Je n'avais rien perdu de mon énergie, mais ma colère était désarmée. J'aurais désiré que l'Empereur m'évitât de lutter encore. Dans ce tourment d'esprit, quoique le général Drouot m'eût prié de ne pas le mêler à ces tracasseries d'argent, j'invoquai la sagesse de ses conseils. Le général Drouot me répéta que, dans une affaire de conscience, il ne devait n'influencer ni pour ni contre, et il me fut impossible d'en tirer davantage. La Providence vint à mon secours.
M. de Lacépède était pour moi à Paris ce que le général Drouot était à Porto-Ferrajo: je lui confiais mes affaires, je le consultais. Je lui avais écrit en sa qualité de grand chancelier de la Légion d'honneur. J'avais aussi écrit au général Dejean, le grand trésorier. Mes dépêches officielles avaient sans doute péri dans le naufrage universel.
Lorsque la tempête fut un peu apaisée, je reçus une lettre de M. le comte de Lacépède, mais c'était une lettre particulière, et il m'apprenait qu'il n'était plus grand chancelier; en effet, l'abbé de Pradt lui avait succédé. J'avais tout dit à M. de Lacépède; il avait tout approuvé.
L'abbé de Pradt, grand chancelier de la Légion d'honneur! Rien ne pouvait mieux constater le renversement absolu du monde moral. C'était la honte des hontes. Il n'y avait qu'un gouvernement issu de la coalition des ennemis de la France qui fût capable d'un pareil choix. Ce fut le premier coup frappé pour démolir l'institution nationale de la Légion d'honneur, c'est de là que date sa décadence. L'abbé de Pradt se glorifiait hautement d'avoir livré son pays.... Il m'aurait été impossible d'établir une correspondance suivie avec un homme de cette basse espèce. Il m'aurait été plus impossible encore de le reconnaître pour mon chef. Ma tâche d'administrateur des mines était remplie en ce qui concernait directement mes rapports officiels avec le grand chancelier. Et ce n'était plus qu'au grand trésorier à qui je devais m'adresser pour la disposition de la somme que j'avais eu le bonheur de recouvrer.

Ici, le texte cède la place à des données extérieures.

(** [dispatch_expectation_for] *)
Definition dispatch_expectation_for (loaded : LoadedEvaluationJob) (profile : ExecutionProfile)
    (expected_job_manifest_sha256 : string) (purpose : DispatchPurpose)
    (worker_pool_audience policy_id policy_sha256 : string) : result DispatchError DispatchExpectation :=
  let manifest := lj_manifest loaded in
  let* _ :=
    except_value (let* _ := validate_EvaluationJobManifest manifest in validate_ExecutionProfile profile)
                 (DispatchExpectationError "dispatch job or profile is invalid") in
  raise (DispatchExpectationError "dispatch job is not anchored by an expected digest")
    when negb (lj_anchored loaded) ;;
  raise (DispatchExpectationError "dispatch job anchor differs from its manifest")
    when differ (lj_manifest_sha256 loaded) expected_job_manifest_sha256 ;;
  let* manifest_sha := lift_value (sha256_json (EvaluationJobManifest_json manifest)) in
  raise (DispatchExpectationError "dispatch job anchor differs from its manifest")
    when differ (lj_manifest_sha256 loaded) manifest_sha ;;
  let expected := blob_identity <$> jm_blobs manifest in
  let* found :=
    except_value (check_loaded_blobs expected [] 0 (lj_blobs loaded))
                 (DispatchExpectationError "dispatch loaded-job blob set is invalid") in
  raise (DispatchExpectationError "dispatch loaded-job blob set is incomplete")
    when negb (same_set found.1 expected) || negb (found.2 =? jm_total_blob_bytes manifest) ;;
  raise (DispatchExpectationError "dispatch execution profile differs from the anchored job environment")
    when differ (xp_environment profile) (jm_environment manifest)
         || differ (xp_environment_sha256 profile) (jm_environment_sha256 manifest) ;;
  raise (DispatchExpectationError "dispatch execution profile differs from the trusted worker audience")
    when differ (xp_worker_pool_audience profile) worker_pool_audience ;;
  raise (DispatchExpectationError "dispatch resource timeout exceeds the anchored evaluation plan")
    when ep_whole_attempt_timeout_seconds (jm_plan manifest) * 1000
         <? rs_wall_timeout_ms (xp_resources profile) ;;
  let* profile_sha := lift_value (sha256_json (ExecutionProfile_json profile)) in
  let x := {| dx_job_manifest_sha256 := lj_manifest_sha256 loaded;
              dx_request_sha256 := jm_request_sha256 manifest;
              dx_experiment_sha256 := jm_experiment_sha256 manifest;
              dx_environment_sha256 := jm_environment_sha256 manifest;
              dx_execution_profile_sha256 := profile_sha;
              dx_resource_profile_sha256 := xp_resource_profile_sha256 profile;
              dx_purpose := purpose; dx_worker_pool_audience := worker_pool_audience;
              dx_policy_id := policy_id; dx_policy_sha256 := policy_sha256 |} in
  let* _ :=
    except_value (validate_expectation x) (DispatchExpectationError "trusted dispatch policy inputs are invalid") in
  Ok x.

(** ** Receipts and ledger rows *)
Record DispatchAdmissionReceipt := {
  rc_authorization_id : string;
  rc_authorization_sha256 : string;
  rc_authorization_payload_sha256 : string;
  rc_signature_key_id : string;
  rc_trust_store_id : string;
  rc_trust_store_sha256 : string;
  rc_claim_id : string;
  rc_claim_nonce : string;
  rc_claimed_at_unix : Z;
  rc_dispatch_nonce : string;
  rc_binding : DispatchExpectation;
  rc_retry_index : Z;
  rc_retry_of_authorization_id : option string;
  rc_retry_of_claim_sha256 : option string
}.

#[export] Instance DispatchAdmissionReceipt_eq_dec : EqDecision DispatchAdmissionReceipt.
Proof. solve_decision. Defined.

(** [DispatchAdmissionReceipt.claim_identity_is_nonplaceholder] *)
Definition claim_identity_is_nonplaceholder (r : DispatchAdmissionReceipt) : result string unit :=
  raise "dispatch claim identities cannot use all-zero placeholders"
    when bool_decide (rc_claim_id r = ZERO_SHA256) || bool_decide (rc_claim_nonce r = ZERO_SHA256)
         || bool_decide (rc_dispatch_nonce r = ZERO_SHA256) ;;
  raise "dispatch receipt retry lineage is inconsistent"
    when lineage_differs (rc_retry_index r) (rc_retry_of_authorization_id r) (rc_retry_of_claim_sha256 r) ;;
  Ok tt.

Le représentant légal de M. le grand trésorier était, pour moi, M. Scitivaux, receveur de l'administration des mines. M. Scitivaux me fit répondre que l'Empereur, suivant l'apparence, serait bientôt de retour à Paris, et que, s'il en était autrement, on lui retiendrait, sur les subsides qu'on devait lui payer, la somme qu'il aurait prise à la Légion d'honneur. C'était à Florence que je recevais cette réponse. J'avais demandé à l'Empereur de m'y rendre. L'Empereur m'avait confié une mission d'importance qui trouvera ailleurs sa place.
M. Scitivaux avait peur de se compromettre en m'écrivant: la poste n'était pas sûre. Son ami me disait: «Il ne peut pas aller à l'île d'Elbe braver l'Empereur, et s'il y allait sans le braver, c'est-à-dire sans emporter l'argent que vous lui remettriez, il deviendrait suspect aux gens qui maintenant gouvernent la France.» M. Scitivaux était sincèrement attaché à l'Empereur, il en avait donné des preuves dans les moments de détresse; mais il ne voulait pas perdre son emploi.
De retour à l'île d'Elbe, je confiai tout au général Drouot, et, comme moi, le général Drouot fut persuadé que rien ne s'opposait plus à l'exécution des ordres de l'Empereur. M. Scitivaux avait annoncé sa prochaine arrivée à Florence. J'attendis plus que le temps indiqué. J'avais épuisé tous les moyens honorables pour qu'aucun blâme ne pût m'atteindre. J'en appelais sans crainte à ma conscience. Après tant de tourments, je touchais au rivage.
Le général Drouot et moi, nous décidâmes de ne parler à l'Empereur que lorsque je n'attendrais absolument plus rien de M. Scitivaux.
Il s'était écoulé quelques semaines depuis l'orageuse discussion de Rio. L'Empereur était intrigué du silence que je gardais depuis mon retour.
La méfiance de l'Empereur s'arrêtait bien quelquefois devant la probité, mais on la retrouvait partout. Je devais subir la loi commune.